Cintas Corporation (NASDAQ:CTAS) Q2 2024 Earnings Call Transcript

Shlomo Rosenbaum: Sorry, my line was muted. This is a question basically for Mike, just a little bit going through some of the technical items in the quarter. Receivables days were up two days sequentially. I was wondering if there was a lot of business that came in at the end of the quarter. Are you seeing any changing patterns in what clients are paying or any other factors in that because the last time we saw 48 days was during COVID.

Mike Hansen: Shlomo, when our quarters end on a holiday and it seems like too many of them do, it does create a little bit of disruption in terms of the ability to collect the mail, the application. We have seen maybe just a touch of slowing in the AR, but we’ve not seen any, I’ll say deterioration from the standpoint of additional write-offs. But we did see a little bit of slowing, and the Thanksgiving holiday can usually contribute to that.

Shlomo Rosenbaum: Okay. Then in the OPM, the operating margin, the other unit was up very nicely sequentially, even though there’s one less day sequentially in the quarter. Could you just give us some of the mechanics or tell us just what’s going on on the ground over there? It’s increasing the margin very nicely and is that something that we should expect to continue at kind of that 16% level?

Mike Hansen: Well we — certainly the revenue growth is powerful in all of our businesses and when we see some really nice revenue growth, that’s important. The other thing that I would say is you know the uniform direct sale business went from a negative 2.7% in terms of revenue growth to 4.7%. And that is important for operating margins too. So we did see some nice improvement there in the direct sale. Nothing I would say that is noteworthy other than, again, some nice acceleration in the revenue.

Operator: And our next question comes from Leo Carrington from Citigroup. Please go ahead, Leo.

Leo Carrington: Thank you, and good morning. If I could ask a follow up on that point around the one-off or the cost that you called out in Q2 around current acquisition, training, technology. Were you calling them out to any of these one-off increases in nature or more to highlight where the spend is? And then in terms of the underlying margins and drop through in Q2 on your organic growth, do you see that as sustainable when you factor in the additional investment this quarter?

Mike Hansen: Well, Leo, I’ll start with, we call them out because we think it’s important to make sure that our investors understand that we are looking at the long term and we want to continue to invest in the business. And those investments are really important and they set up, let’s say, more penetration opportunities, more cross-sell opportunities, but also productivity improvements, capacity utilization opportunities. In these cases, we wanted to call them out to show that, look, we’re focused on the long-term and we’re going to continue in the business. As Todd said a couple times, the future is bright for us and we want to make sure that we take advantage of that bright future by investing in the business and the call outs were really more about that.

The future is bright.
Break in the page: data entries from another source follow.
Lemma sliders_ok_iff (req : request) (f h a fo : Z) :
  sliders req = Ok (f, h, a, fo)
  <-> submits (form req) (str "faithfulness") f
      /\ submits (form req) (str "human_like") h
      /\ submits (form req) (str "ai_like") a
      /\ submits (form req) (str "formality") fo.
Proof.
  rewrite <- !slider_converts. unfold sliders.
  destruct (py_int (get_default (form req) (str "faithfulness") PyNone)) as [f'|e1].
  2: { split; [discriminate | now intros (H & _)]. }
  destruct (py_int (get_default (form req) (str "human_like") PyNone)) as [h'|e2].
  2: { split; [discriminate | now intros (_ & H & _)]. }
  destruct (py_int (get_default (form req) (str "ai_like") PyNone)) as [a'|e3].
  2: { split; [discriminate | now intros (_ & _ & H & _)]. }
  destruct (py_int (get_default (form req) (str "formality") PyNone)) as [fo'|e4].
  2: { split; [discriminate | now intros (_ & _ & _ & H)]. }
  split.
  - now intros [= -> -> -> ->].
  - now intros ([= ->] & [= ->] & [= ->] & [= ->]).
Qed.

(** A conversion that raises after the validator has accepted the form
    raises [TypeError], on a field that is absent. *)
Lemma sliders_raise (req : request) (e : exception) :
  validate_slider_values (form req) = Ok (true, None) ->
  sliders req = Raised e ->
  e = TypeError /\ Exists (fun name => get (form req) name = None) required_params.
Proof.
  intros Hval Hsl. apply validate_loop_accepts in Hval.
  assert (K : forall name e', In name required_params ->
            py_int (get_default (form req) name PyNone) = Raised e' ->
            e' = TypeError /\ get (form req) name = None).
  { intros name e' Hin Hraise.
    rewrite Forall_forall in Hval. specialize (Hval name Hin).
    apply verdict_none_iff in Hval. unfold get_default in Hraise.
    destruct Hval as [Habs|(m & (raw & Hraw & Hm) & _)].
    - rewrite Habs in Hraise. injection Hraise as <-. now split.
    - rewrite Hraw in Hraise. simpl in Hraise. congruence. }
  unfold sliders in Hsl.
  destruct (py_int (get_default (form req) (str "faithfulness") PyNone)) eqn:E1.
  2: { injection Hsl as ->. apply K in E1 as [-> Habs]; [|simpl; auto].
       split; [reflexivity|]. apply Exists_exists. eexists; split; [|exact Habs].
       simpl; auto. }
  destruct (py_int (get_default (form req) (str "human_like") PyNone)) eqn:E2.
  2: { injection Hsl as ->. apply K in E2 as [-> Habs]; [|simpl; auto].
       split; [reflexivity|]. apply Exists_exists. eexists; split; [|exact Habs].
       simpl; auto. }
  destruct (py_int (get_default (form req) (str "ai_like") PyNone)) eqn:E3.
  2: { injection Hsl as ->. apply K in E3 as [-> Habs]; [|simpl; auto].
       split; [reflexivity|]. apply Exists_exists. eexists; split; [|exact Habs].
       simpl; auto. }
  destruct (py_int (get_default (form req) (str "formality") PyNone)) eqn:E4.
  { discriminate Hsl. }
  injection Hsl as ->. apply K in E4 as [-> Habs]; [|simpl; auto 6].
  split; [reflexivity|]. apply Exists_exists. eexists; split; [|exact Habs].
  simpl; auto 6.
Qed.
(** * EKF-SLAM (gradedSLAM/EKFSLAM.py): a shallow embedding and its properties

    The estimator of [src/gradedSLAM/EKFSLAM.py] is embedded function by
    function.  NumPy arrays of floats are idealised as lists of real numbers
    (a 1-d array is a [list R], a 2-d array the list of its rows), Python
    exceptions are the [Raise] outcomes of a small error monad, and the
    assertions of the source are kept where the source has them. *)

From Stdlib Require Import Reals Lra Lia List ZArith Bool Arith.
From Stdlib Require Import ClassicalDescription.
Import ListNotations.

Local Open Scope R_scope.

(** ** Outcomes of a call: a value or a raised exception *)

Inductive exn : Type :=
| AssertionError
| TypeError
| ValueError
| LinAlgError.

Inductive result (A : Type) : Type :=
| Ok (a : A)
| Raise (e : exn).

Arguments Ok {A} a.
Arguments Raise {A} e.

Definition bind {A B : Type} (c : result A) (k : A -> result B) : result B :=
  match c with
  | Ok a => k a
  | Raise e => Raise e
  end.

Notation "x <- c ;; k" := (bind c (fun x => k))
  (at level 61, c at next level, right associativity).
Notation "' p <- c ;; k" := (bind c (fun p => k))
  (at level 61, p pattern, c at next level, right associativity).

(** [assert cond, msg] on a condition that is a proposition over the reals. *)
Definition assert_ (C : Prop) : result unit :=
  if excluded_middle_informative C then Ok tt else Raise AssertionError.

(** [assert cond, msg] on a condition computed on shapes. *)
Definition assertb (b : bool) : result unit :=
  if b then Ok tt else Raise AssertionError.

(** A 1-d array and a 2-d array (the list of its rows). *)
Abbreviation vec := (list R) (only parsing).
Abbreviation mat := (list (list R)) (only parsing).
In the quarter, we had incremental margins of 27%. Look, our expectation is that we’re going to be in the 20% to 30% range going forward. We recognize that when we’re sitting at 21%, they need to be in the higher level of that range. And we think that’s — that we can continue to do that. And when we talk about things like SAP and technology and other investments, and by the way, we’re able to get 27% even when we’re investing in the business. But we give those to say we’re setting up those future margin and revenue opportunities. It’s important for us to, I think, communicate that.

Leo Carrington: Very clear. Thank you.

Operator: And our next question comes from Toni Kaplan from Morgan Stanley. Please go ahead, Toni.
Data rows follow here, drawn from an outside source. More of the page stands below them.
(* ===== verification/TaskLedgerInv.v ===== *)
(** * Invariants of the session task ledger

    The rules the module comment of task_ledger.rs states, as predicates on
    snapshots, with their preservation by every operation.  The history
    relations say what a committed transaction may do to the checkpoints and
    the open questions that were there before it. *)

From S2P Require Import Prelude TaskLedger TaskLedgerIds TaskLedgerGate.

(** ** The invariant *)

(** At most two live core entries; ids are the consecutive values of their
    counters (in order for the append-only lists). *)
Record ids_inv (l : SessionTaskLedger) : Prop := {
  inv_live : live_count (core l) ≤ 2;
  inv_core_ids : core_id <$> core l ≡ₚ seq_ids "core-" (length (core l));
  inv_chk_ids : chk_id <$> verified l = seq_ids "chk-" (length (verified l));
  inv_open_ids : q_id <$> open l = seq_ids "open-" (length (open l));
}.

(** Corrections point both ways, and a closed question names a checkpoint. *)
Record links_inv (l : SessionTaskLedger) : Prop := {
  inv_superseded : ∀ c d, c ∈ verified l → chk_superseded_by c = Some d →
    ∃ c', c' ∈ verified l ∧ chk_id c' = d ∧ chk_supersedes c' = Some (chk_id c);
  inv_supersedes : ∀ c d, c ∈ verified l → chk_supersedes c = Some d →
    ∃ c', c' ∈ verified l ∧ chk_id c' = d ∧ chk_superseded_by c' = Some (chk_id c);
  inv_closed : ∀ q d, q ∈ open l → q_closed_by_checkpoint_id q = Some d →
    d ∈ chk_id <$> verified l;
}.

(** Checkpoints belong to goal generations that have existed. *)
Record generation_inv (l : SessionTaskLedger) : Prop := {
  inv_goal_generation : (0 ≤ goal_generation l ≤ u64_max)%Z;
  inv_created : is_Some (goal l) → (1 ≤ goal_generation l)%Z;
  inv_uncreated : goal l = None → verified l = [] ∧ core l = [] ∧ open l = [];
  inv_chk_generation : ∀ c, c ∈ verified l → (1 ≤ chk_goal_generation c ≤ goal_generation l)%Z;
}.

(** Plans are named, waits are named and recorded once. *)
Record plan_inv (l : SessionTaskLedger) : Prop := {
  inv_next : ∀ n, next l = Some n → non_empty (next_statement n) = true;
  inv_awaiting_next : status l = Status.AwaitingUser → has_next l = true;
  inv_awaiting_NoDup : NoDup (awaiting_interactions l);
  inv_awaiting_named : ∀ r, r ∈ awaiting_interactions l → non_empty (interaction_id r) = true;
}.

Record ledger_inv (l : SessionTaskLedger) : Prop := {
  inv_ids : ids_inv l;
  inv_links : links_inv l;
  inv_generation : generation_inv l;
  inv_plan : plan_inv l;
}.

(** The id counters are below their [u32] limit. *)
Definition fits (l : SessionTaskLedger) : Prop :=
  (N.of_nat (length (core l)) ≤ max_id_count)%N ∧
  (N.of_nat (length (verified l)) ≤ max_id_count)%N ∧
  (N.of_nat (length (open l)) ≤ max_id_count)%N.

(** ** What a transaction may do to the history *)

(** A recorded checkpoint only ever gains its forward pointer. *)
Definition chk_extends (c c' : VerifiedCheckpoint) : Prop :=
  c' = c ∨ (chk_superseded_by c = None ∧ ∃ d, c' = mark_superseded d c).

Definition history_extends (V V' : list VerifiedCheckpoint) : Prop :=
  ∃ W new, V' = W ++ new ∧ Forall2 chk_extends V W.

(** The ids of the checkpoints [l'] has beyond those of [l]. *)
Definition new_checkpoint_ids (l l' : SessionTaskLedger) : list string :=
  drop (length (verified l)) (chk_id <$> verified l').

(** A recorded question only ever closes, and against a new checkpoint. *)
Definition q_extends (l l' : SessionTaskLedger) (q q' : OpenQuestion) : Prop :=
  q' = q ∨
  (is_open q = true ∧ ∃ d, q' = close_question d q ∧ d ∈ new_checkpoint_ids l l').

Record transaction_rel (l l' : SessionTaskLedger) : Prop := {
  tr_history : history_extends (verified l) (verified l');
  tr_open : ∃ W new, open l' = W ++ new ∧ Forall2 (q_extends l l') (open l) W;
}.

(** ** Automation *)

Create HintDb ledger discriminated.

(** Opens the equation of a successful operation. *)
Ltac open_op H :=
  unfold apply_op, apply_create, apply_set_goal, apply_add_core, apply_swap_core,
    apply_add_checkpoint, apply_open_question, apply_close_open, apply_set_status,
    apply_resolve_interaction, ensure_created in H.

Ltac op_cases op H :=
  destruct op as [g statement|g|statement live actor|slot statement actor
    |claim v coverage covered evidence stage [sid|]|question settled_by
    |open_id claim v coverage covered evidence stage|k id|statement actor
    |[| | | |] awaiting reason| |uncovered];
  open_op H; inv_result; simpl in *.

Ltac ledger_simpl := repeat (case_match; simpl in * ); simpl in *.

(** ** History relations are preorders *)

#[export] Instance chk_extends_preorder : PreOrder chk_extends.
Proof.
  split; [by left|]. intros c c1 c2 [->|(Hn&d&->)] H2; [done|]. right. split; [done|].
  destruct H2 as [->|(Hd&_)]; [by exists d|done].
Qed.

Lemma history_extends_length V V' : history_extends V V' → length V ≤ length V'.
Proof. intros (W&new&->&HW%Forall2_length). rewrite length_app. lia. Qed.

#[export] Instance history_extends_preorder : PreOrder history_extends.
Proof.
  split.
  - intros V. exists V, []. rewrite app_nil_r. split; [done|]. by apply Forall_Forall2_diag, Forall_true.
  - intros V V1 V2 (W&new&->&HW) (W'&new'&->&HW').
    apply Forall2_app_inv_l in HW' as (W1&W2&H1&H2&->).
    exists W1, (W2 ++ new'). rewrite (assoc_L (++)). split; [done|].
    by eapply Forall2_trans; [intros ???; apply transitivity|..].
Qed.

Lemma chk_extends_id c c' : chk_extends c c' → chk_id c' = chk_id c.
Proof. by intros [->|(_&d&->)]. Qed.

Lemma history_extends_ids V V' : history_extends V V' → ∃ k, chk_id <$> V' = (chk_id <$> V) ++ k.
Proof.
  intros (W&new&->&HW). exists (chk_id <$> new). rewrite fmap_app. f_equal.
  induction HW as [|c c' V W Hc _ IH]; csimpl; [done|]. by rewrite IH, (chk_extends_id c c').
Qed.

Lemma new_checkpoint_ids_l l l1 l2 d :
  history_extends (verified l1) (verified l2) →
  d ∈ new_checkpoint_ids l l1 → d ∈ new_checkpoint_ids l l2.
Proof.
  intros (k&Hk)%history_extends_ids. unfold new_checkpoint_ids. rewrite Hk, drop_app, elem_of_app. auto.
Qed.

Lemma new_checkpoint_ids_r l l1 l2 d :
  history_extends (verified l) (verified l1) →
  d ∈ new_checkpoint_ids l1 l2 → d ∈ new_checkpoint_ids l l2.
Proof.
  intros Hlen%history_extends_length. unfold new_checkpoint_ids.
  replace (length (verified l1)) with
    (length (verified l) + (length (verified l1) - length (verified l))) by lia.
  rewrite <- drop_drop. intros (i&Hi)%list_elem_of_lookup.
  rewrite lookup_drop in Hi. apply list_elem_of_lookup. eauto.
Qed.

#[export] Instance transaction_rel_preorder : PreOrder transaction_rel.
Proof.
  split.
  - intros l. split; [done|]. exists (open l), []. rewrite app_nil_r. split; [done|].
    apply Forall_Forall2_diag, Forall_true. by left.
  - intros l l1 l2 [Hh (W&new&E&HW)] [Hh' (W'&new'&E'&HW')]. split; [by trans (verified l1)|].
    rewrite E in HW'. apply Forall2_app_inv_l in HW' as (W1&W2&H1&H2&->).
    exists W1, (W2 ++ new'). rewrite (assoc_L (++)). split; [done|].
    eapply Forall2_trans; [|exact HW|exact H1].
    intros q q1 q2 Hq Hq1. destruct Hq as [->|(Ho&d&->&Hd)].
    + destruct Hq1 as [->|(Ho&d&->&Hd)]; [by left|right]. split; [done|].
      exists d. split; [done|]. by eapply new_checkpoint_ids_r.
    + right. split; [done|]. exists d. split; [|by eapply new_checkpoint_ids_l].
      by destruct Hq1 as [->|(?&?)].
Qed.

(** ** Every operation respects the history *)

Lemma history_extends_app V new : history_extends V (V ++ new).
Proof. exists V, new. split; [done|]. by apply Forall_Forall2_diag, Forall_true. Qed.

Lemma history_extends_supersede V sid d new t :
  find_first (id_is sid) V = Some t → chk_superseded_by t = None →
  history_extends V (update_first (id_is sid) (mark_superseded d) V ++ new).
Proof.
  intros (a&b&->&Ht&Ha)%find_first_Some Hn. rewrite update_first_split by done.
  eexists _, new. split; [done|].
  apply Forall2_app; [by apply Forall_Forall2_diag, Forall_true|].
  constructor; [|by apply Forall_Forall2_diag, Forall_true]. right. eauto.
Qed.

Lemma transaction_same_open l l' :
  open l' = open l → history_extends (verified l) (verified l') → transaction_rel l l'.
Proof.
  intros Ho Hh. split; [done|]. exists (open l), []. rewrite app_nil_r, Ho. split; [done|].
  apply Forall_Forall2_diag, Forall_true. by left.
Qed.
#[export] Hint Resolve transaction_same_open history_extends_app : ledger.

Lemma transaction_close l open_id id chk t :
  chk_id chk = id →
  find_first (q_id_is open_id) (open l) = Some t → is_open t = true →
  transaction_rel l (set_open (set_verified l (verified l ++ [chk]))
                       (update_first (q_id_is open_id) (close_question id) (open l))).
Proof.
  intros Hid (a&b&Ho&Ht&Ha)%find_first_Some Hopen. split; simpl; [auto with ledger|].
  rewrite Ho, update_first_split by done. eexists _, []. rewrite app_nil_r. split; [done|].
  assert (∀ q l', q_extends l l' q q) as Hrefl by by left.
  apply Forall2_app; [by apply Forall_Forall2_diag, Forall_true|].
  constructor; [|by apply Forall_Forall2_diag, Forall_true].
  right. split; [done|]. exists id. split; [done|].
  unfold new_checkpoint_ids. simpl. rewrite fmap_app, drop_app_length' by by rewrite length_fmap.
  rewrite <- Hid. by left.
Qed.

Lemma apply_op_transaction l op now l' : apply_op l op now = Ok l' → transaction_rel l l'.
Proof.
  intros H. op_cases op H; try by apply transaction_same_open.
  - apply transaction_same_open; simpl; [done|].
    eapply history_extends_supersede; [done|]. by apply bool_decide_eq_false, dec_stable in Hb.
  - apply transaction_same_open; simpl; auto with ledger.
  - split; simpl; [done|]. eexists _, _. split; [done|].
    apply Forall_Forall2_diag, Forall_true. by left.
  - eapply transaction_close; [done..|]. by destruct (is_open _).
Qed.

Lemma apply_ops_transaction l ops now l' : apply_ops l ops now = Ok l' → transaction_rel l l'.
Proof. apply fold_result_rel; [apply _|]. intros; by eapply apply_op_transaction. Qed.

(** ** Every operation preserves the invariants *)

Lemma fits_mono l l' : length (core l) ≤ length (core l') → length (verified l) ≤ length (verified l') →
  length (open l) ≤ length (open l') → fits l' → fits l.
Proof. unfold fits. lia. Qed.

Lemma apply_op_fits l op now l' : apply_op l op now = Ok l' → fits l' → fits l.
Proof.
  intros H. op_cases op H; intros F; eapply fits_mono; try exact F; repeat case_match; simpl;
    rewrite ?length_app, ?length_update_first; simpl; try lia; apply swap_core_length.
Qed.

Lemma live_core_count l : length (live_core l) = live_count (core l).
Proof. done. Qed.

Lemma ids_snoc ids prefix n :
  ids = seq_ids prefix n → (N.of_nat (S n) ≤ max_id_count)%N →
  ids ++ [next_sequential_id ids prefix] = seq_ids prefix (S n).
Proof. intros -> Hn. rewrite seq_ids_S, (next_id_seq _ _ n); [done..|lia]. Qed.

Lemma add_core_ids l statement live act now :
  ids_inv l → (live && bool_decide (2 ≤ length (live_core l))) = false →
  (N.of_nat (S (length (core l))) ≤ max_id_count)%N →
  ids_inv (set_core l (core l ++
    [{| core_id := next_sequential_id (core_id <$> core l) "core-"; core_statement := statement;
        core_live := live; core_set_by := act; core_set_at := now |}])).
Proof.
  intros [Hl Hc Hv Ho] Hfull Hfit. split; simpl; [| |done..].
  - rewrite live_count_app, live_count_cons. simpl. unfold live_count at 2. simpl.
    rewrite live_core_count in Hfull. destruct live; simpl in *; [|lia].
    apply bool_decide_eq_false in Hfull. lia.
  - rewrite fmap_app, length_app, Nat.add_comm. simpl.
    rewrite Hc, seq_ids_S, (next_id_seq _ _ (length (core l))); [done..|lia].
Qed.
Toni Kaplan: Thanks very much. You mentioned the success that you’ve had with the branded products earlier, particularly with Carhartt and Chef Works. Could you just remind us if these are exclusive relationships and how long the relationships are for and then are there any other areas that could benefit from branded products or equipment that you could offer as well?

Todd Schneider: Good morning, Toni, thank you for the question. So we’ve had a long standing relationship with Carhartt and Chef Works, and we are the exclusive licensees for those folks, for those companies on the rental programs. And so we work with them to design products that the end users want, want to wear, and — but also that goes very well through our processing systems. So that’s all very important to us. As far as, we don’t get into contractual arrangements with them, but I can tell you this. We love products that our end users are, that get excited about wearing them. And Carhartt and Chef Works are two great examples of that, in great companies, great brands, great products. And as far as are there other opportunities, we’re constantly looking for that.

And we spend a lot of time with our customers and with our working partners to talk about that and to see where those opportunities do come from. But those are two great relationships, long-standing relationships that are really important to us.

Toni Kaplan: Yep, terrific. And maybe if you could just give us your latest thoughts on potential international expansion, that’d be great. Thanks.